## Your objective
Determine the number of lines in the data that contain "MlsError". Answer with that number only.

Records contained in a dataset
====

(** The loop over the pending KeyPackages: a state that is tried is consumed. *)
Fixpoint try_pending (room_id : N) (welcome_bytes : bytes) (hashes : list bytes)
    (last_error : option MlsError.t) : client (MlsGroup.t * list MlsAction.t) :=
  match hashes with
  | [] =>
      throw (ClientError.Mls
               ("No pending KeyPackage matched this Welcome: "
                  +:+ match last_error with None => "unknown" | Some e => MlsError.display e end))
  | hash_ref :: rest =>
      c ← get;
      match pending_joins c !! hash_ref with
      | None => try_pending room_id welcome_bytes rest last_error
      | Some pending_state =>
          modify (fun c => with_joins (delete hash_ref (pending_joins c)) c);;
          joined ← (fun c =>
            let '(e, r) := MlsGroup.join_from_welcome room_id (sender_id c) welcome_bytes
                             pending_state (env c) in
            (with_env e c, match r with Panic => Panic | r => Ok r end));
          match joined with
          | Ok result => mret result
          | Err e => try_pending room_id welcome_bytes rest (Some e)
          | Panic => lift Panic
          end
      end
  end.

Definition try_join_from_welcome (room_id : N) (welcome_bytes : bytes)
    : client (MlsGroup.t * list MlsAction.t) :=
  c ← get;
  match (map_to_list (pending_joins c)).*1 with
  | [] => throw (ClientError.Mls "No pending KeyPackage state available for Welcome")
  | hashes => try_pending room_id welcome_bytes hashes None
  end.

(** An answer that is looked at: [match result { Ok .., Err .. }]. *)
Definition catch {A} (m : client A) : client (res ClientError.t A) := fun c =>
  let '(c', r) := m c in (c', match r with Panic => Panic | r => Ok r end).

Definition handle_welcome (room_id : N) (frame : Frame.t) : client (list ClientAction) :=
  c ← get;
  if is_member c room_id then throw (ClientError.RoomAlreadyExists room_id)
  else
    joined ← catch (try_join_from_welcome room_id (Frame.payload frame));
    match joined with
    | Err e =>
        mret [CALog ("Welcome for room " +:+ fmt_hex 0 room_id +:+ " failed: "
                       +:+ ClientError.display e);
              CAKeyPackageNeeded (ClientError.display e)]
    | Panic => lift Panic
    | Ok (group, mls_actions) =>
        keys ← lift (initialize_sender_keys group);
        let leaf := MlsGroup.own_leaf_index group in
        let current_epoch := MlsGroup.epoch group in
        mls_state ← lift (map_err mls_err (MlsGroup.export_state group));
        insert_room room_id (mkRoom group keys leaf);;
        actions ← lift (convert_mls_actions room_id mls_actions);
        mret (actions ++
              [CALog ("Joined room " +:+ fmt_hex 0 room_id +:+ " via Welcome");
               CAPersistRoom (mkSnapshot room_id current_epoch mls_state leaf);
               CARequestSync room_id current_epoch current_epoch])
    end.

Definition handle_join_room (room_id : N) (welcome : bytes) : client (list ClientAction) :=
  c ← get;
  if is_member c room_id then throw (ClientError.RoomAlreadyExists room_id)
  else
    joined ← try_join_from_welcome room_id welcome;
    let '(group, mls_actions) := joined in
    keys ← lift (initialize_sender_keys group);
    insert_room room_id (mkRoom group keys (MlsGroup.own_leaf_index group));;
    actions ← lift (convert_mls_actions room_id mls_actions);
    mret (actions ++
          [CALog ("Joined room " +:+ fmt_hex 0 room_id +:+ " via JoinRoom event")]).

====

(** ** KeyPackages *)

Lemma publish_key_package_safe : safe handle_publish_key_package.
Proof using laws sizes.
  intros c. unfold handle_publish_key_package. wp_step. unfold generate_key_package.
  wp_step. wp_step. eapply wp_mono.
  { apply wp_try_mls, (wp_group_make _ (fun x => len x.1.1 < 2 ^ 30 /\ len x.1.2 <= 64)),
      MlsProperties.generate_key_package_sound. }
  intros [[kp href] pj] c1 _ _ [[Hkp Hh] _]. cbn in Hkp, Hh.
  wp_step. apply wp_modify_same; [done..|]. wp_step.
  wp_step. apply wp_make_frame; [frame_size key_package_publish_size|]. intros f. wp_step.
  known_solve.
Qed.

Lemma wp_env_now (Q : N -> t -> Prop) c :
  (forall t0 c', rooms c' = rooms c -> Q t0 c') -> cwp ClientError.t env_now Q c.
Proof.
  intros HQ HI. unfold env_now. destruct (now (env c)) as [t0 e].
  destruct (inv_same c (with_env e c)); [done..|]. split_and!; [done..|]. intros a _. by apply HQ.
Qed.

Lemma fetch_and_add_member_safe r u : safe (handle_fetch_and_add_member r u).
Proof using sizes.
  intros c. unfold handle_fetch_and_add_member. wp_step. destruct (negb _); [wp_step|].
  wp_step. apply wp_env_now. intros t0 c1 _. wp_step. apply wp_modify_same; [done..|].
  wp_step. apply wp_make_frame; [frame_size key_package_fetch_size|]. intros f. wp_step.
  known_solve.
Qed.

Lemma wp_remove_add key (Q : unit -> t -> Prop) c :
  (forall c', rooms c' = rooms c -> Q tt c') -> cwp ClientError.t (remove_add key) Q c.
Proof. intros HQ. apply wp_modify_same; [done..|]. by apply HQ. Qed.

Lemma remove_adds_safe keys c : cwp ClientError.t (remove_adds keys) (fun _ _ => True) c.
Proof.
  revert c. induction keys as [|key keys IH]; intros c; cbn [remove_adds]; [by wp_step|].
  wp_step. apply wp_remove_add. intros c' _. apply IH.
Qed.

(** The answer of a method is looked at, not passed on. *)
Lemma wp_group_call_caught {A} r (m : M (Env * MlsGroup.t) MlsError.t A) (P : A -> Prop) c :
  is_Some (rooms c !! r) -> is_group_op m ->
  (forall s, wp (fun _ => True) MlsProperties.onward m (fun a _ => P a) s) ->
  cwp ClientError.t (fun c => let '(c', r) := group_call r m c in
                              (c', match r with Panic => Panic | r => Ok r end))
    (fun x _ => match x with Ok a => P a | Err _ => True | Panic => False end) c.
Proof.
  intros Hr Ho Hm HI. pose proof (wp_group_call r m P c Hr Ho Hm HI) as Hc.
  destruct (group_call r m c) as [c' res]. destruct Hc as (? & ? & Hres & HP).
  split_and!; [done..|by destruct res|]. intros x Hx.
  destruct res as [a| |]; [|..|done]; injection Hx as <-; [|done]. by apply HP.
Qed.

====

## Solution for this exercise
3